The rigidity of the relations
between the Parliament, the Cabinet and the President will be increased by the
provision requiring the determination through law of the principles of domestic
and foreign policy, which can become mandatory even for the individual subjects
while they should be aimed at binding the Cabinet and the Parliament only while
giving to the first the necessary freedom and flexibility in implementing the
will of the second.
But the most worrying provision
of the draft is the second alinea of Article 74. It explicitly states that
"laws and other decisions adopted by an All-Ukrainian referendum has the
highest legal force and do not require approval by the bodies of state power or
officials". My guess is that such a provision can imply that the adoption
by an All-Ukrainian referendum of a law aimed at revising the Constitution does
not require any intervention of the parliamentary bodies of the Republic of
Ukraine.

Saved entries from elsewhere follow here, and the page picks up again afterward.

(** Go through the program; what is left are the calls no hint knows. *)
Ltac pres_step :=
  match goal with
  | |- preserves _ (_ ≫= _) => apply pres_bind; [try typeclasses eauto| |intros ?]
  | |- preserves _ (match ?x with _ => _ end) => destruct x
  | |- preserves _ (mret _) => apply pres_ret; try typeclasses eauto
  | |- preserves _ (throw _) => apply pres_throw; try typeclasses eauto
  | |- preserves _ panic => apply pres_panic
  | |- preserves _ (gets _) => apply pres_gets; try typeclasses eauto
  | |- preserves _ (assert_ _) => apply pres_assert; try typeclasses eauto
  | |- preserves _ (unwrap _) => apply pres_unwrap; try typeclasses eauto
  | |- preserves _ (lift_result _) => apply pres_lift_result; try typeclasses eauto
  | |- preserves _ (map_err _ _) => apply pres_map_err
  | |- preserves _ (attempt _) => apply pres_attempt
  | |- preserves _ (try_ _) => apply pres_try
  | |- preserves _ (for_each _ _) => apply pres_for_each; [try typeclasses eauto|intros ?]
  | |- preserves _ _ => solve [eauto with preserves]
  end.
Ltac pres := repeat pres_step.

(** ** Values

    [yields P m] says that a value [m] returns satisfies [P]. *)

Definition yields {E S A} (P : A → Prop) (m : M E S A) : Prop :=
  ∀ s a s', m s = Ret (Ok a, s') → P a.

Section YieldsRules.
Context {E S : Type}.

Lemma yields_ret {A} (P : A → Prop) a : P a → yields P (mret (M := M E S) a).
Proof. by intros Hp s b s' [= <- <-]. Qed.

Lemma yields_throw {A} (P : A → Prop) e : yields P (@throw E S A e).
Proof. by intros s a s' [=]. Qed.

Lemma yields_panic {A} (P : A → Prop) : yields P (@panic E S A).
Proof. by intros s a s' [=]. Qed.

Lemma yields_bind {A B} (Q : A → Prop) (P : B → Prop) (m : M E S A) (k : A → M E S B) :
  yields Q m → (∀ a, Q a → yields P (k a)) → yields P (m ≫= k).
Proof.
  intros Hm Hk s b s'. unfold mbind, M_bind. destruct (m s) as [[[a|e] s1]|] eqn:He; [|done..].
  apply Hk. by eapply Hm.
Qed.

Lemma yields_then {A B} (P : B → Prop) (m : M E S A) (k : A → M E S B) :
  (∀ a, yields P (k a)) → yields P (m ≫= k).
Proof. intros Hk. by apply (yields_bind (λ _, True)). Qed.

Lemma yields_mono {A} (P Q : A → Prop) (m : M E S A) : yields P m → (∀ a, P a → Q a) → yields Q m.
Proof. intros Hm Hpq s a s' Hr. eapply Hpq, Hm, Hr. Qed.

Lemma yields_assert {A} (P : A → Prop) b (k : () → M E S A) :
  (b = true → yields P (k ())) → yields P (assert_ b ≫= k).
Proof. intros Hk s a s'. destruct b; [by apply Hk|done]. Qed.

Lemma yields_attempt {E' A} (P : A → Prop) (m : M E' S A) :
  yields P m → yields (E := E) (λ r, match r with Ok a => P a | Err _ => True end) (attempt m).
Proof.
  intros Hm s r s'. unfold attempt. destruct (m s) as [[[a|e] s1]|] eqn:He; [..|done].
  - intros [= <- <-]. by eapply Hm.
  - by intros [= <- <-].
Qed.

Lemma yields_zoom {T A} (P : A → Prop) (proj : S → T) upd (m : M E T A) :
  yields P m → yields P (zoom proj upd m).
Proof.
  intros Hm s a s'. unfold zoom. destruct (m (proj s)) as [[r t]|] eqn:He; [|done].
  intros [= -> <-]. by eapply Hm.
Qed.

Lemma yields_on_local {T A} (P : A → Prop) (t : T) (m : M E T A) :
  yields P m → yields (λ x, P x.1) (on_local (S := S) t m).
Proof.
  intros Hm s a s'. unfold on_local. destruct (m t) as [[[b|e] t']|] eqn:He; [|done..].
  intros [= <- <-]. by eapply Hm.
Qed.
End YieldsRules.

(** Running a program one call at a time. *)
Section RunRules.
Context {E S : Type}.

Lemma bind_ok {A B} (m : M E S A) (k : A → M E S B) s a s' :
  m s = Ret (Ok a, s') → (m ≫= k) s = k a s'.
Proof. unfold mbind, M_bind. by intros ->. Qed.

Lemma bind_ext {A B} (m : M E S A) (k k' : A → M E S B) s :
  (∀ a s, k a s = k' a s) → (m ≫= k) s = (m ≫= k') s.
Proof. intros Hk. unfold mbind, M_bind. destruct (m s) as [[[a|e] s']|]; [apply Hk|done..]. Qed.

Lemma bind_inv {A B} (m : M E S A) (k : A → M E S B) s b s' :
  (m ≫= k) s = Ret (Ok b, s') → ∃ a s1, m s = Ret (Ok a, s1) ∧ k a s1 = Ret (Ok b, s').
Proof. unfold mbind, M_bind. destruct (m s) as [[[a|e] s1]|]; [eauto|done..]. Qed.

Lemma bind_any_inv {A B} (m : M E S A) (k : A → M E S B) s r s' :
  (m ≫= k) s = Ret (r, s') →
  (∃ a s1, m s = Ret (Ok a, s1) ∧ k a s1 = Ret (r, s')) ∨ (∃ e, m s = Ret (Err e, s') ∧ r = Err e).
Proof.
  unfold mbind, M_bind. destruct (m s) as [[[a|e] s1]|]; [eauto| |done].
  intros [= <- <-]. right. eauto.
Qed.

Lemma assert_true b (s : S) : b = true → @assert_ E S b s = Ret (Ok (), s).
Proof. by intros ->. Qed.

Lemma zoom_run {T A} (proj : S → T) upd (m : M E T A) s r t :
  m (proj s) = Ret (r, t) → zoom proj upd m s = Ret (r, upd t s).
Proof. unfold zoom. by intros ->. Qed.

End RunRules.

Lemma attempt_run {E E' S A} (m : M E S A) s r s' :
  m s = Ret (r, s') → @attempt E E' S A m s = Ret (Ok r, s').
Proof. unfold attempt. by intros ->. Qed.

Ltac run_ok := erewrite bind_ok by reflexivity; cbn beta.
Ltac run_oks := repeat run_ok.

(** One step of the calculus, chosen by the head of the program. *)
Ltac wp_step :=
  lazymatch goal with
  | |- wp (mret _) _ _ => apply wp_ret
  | |- wp (_ ≫= _) _ _ => apply wp_bind
  | |- wp (gets _) _ _ => apply wp_gets
  | |- wp (modify _) _ _ => apply wp_modify
  | |- wp (throw _) _ _ => apply wp_throw
  | |- wp (lift_result _) _ _ => apply wp_lift_result
  | |- wp (try_ _) _ _ => apply wp_try
  | |- wp (zoom _ _ _) _ _ => apply wp_zoom
  | |- wp (map_err _ _) _ _ => apply wp_map_err
  | |- wp (attempt _) _ _ => apply wp_attempt
  | |- wp (when _ _) _ _ => apply wp_when; intro
  | |- wp (if ?b then _ else _) _ _ => destruct b eqn:?
  end; cbn beta iota.
(** ** Machine integers

    A [w]-bit unsigned integer is a [Z] in [0, 2^w).  The arithmetic operators
    of a release build wrap around (the workspace's profiles do not enable
    overflow checks); [wrap w] is that reduction. *)

Definition wrap (w z : Z) : Z := z mod 2 ^ w.
Definition in_width (w z : Z) : Prop := 0 ≤ z < 2 ^ w.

The only exceptions apparently are the amendments to Chapters I, III
and XIII of the Constitution which should require the adoption by all-Ukraine
referenda "in the order provided for by Chapter XIII of the Constitution
of Ukraine", according to the rule introduced in the second alinea of
Article 74 itself of the draft.
Therefore at the same time the
draft suggests the amendment of the ordinary procedure for the adoption of the
amendments of the Constitution and keeps the special procedure to amend
Chapters I, III and XIII of the Constitution. It should require to be adopted
with the special procedure required by the Chapter XIII presently in force. It
should be obvious that the proposed reform cannot be applied to the draft under
consideration.
In any case the proposal of
enlarging the role of the All-Ukrainian referenda in the field of the
constitutional amendments is apparently conflicting with the purpose of
introducing a quasi parliamentary government because it emphasizes the
plebiscitary features which are present in the Ukrainian government reducing
the deliberative powers of the Parliament even if Article 85 of the draft
entrusts to the Supreme Rada the function of calling an All-Ukrainian
referendum "on the issues stated by article 73 of this Constitution".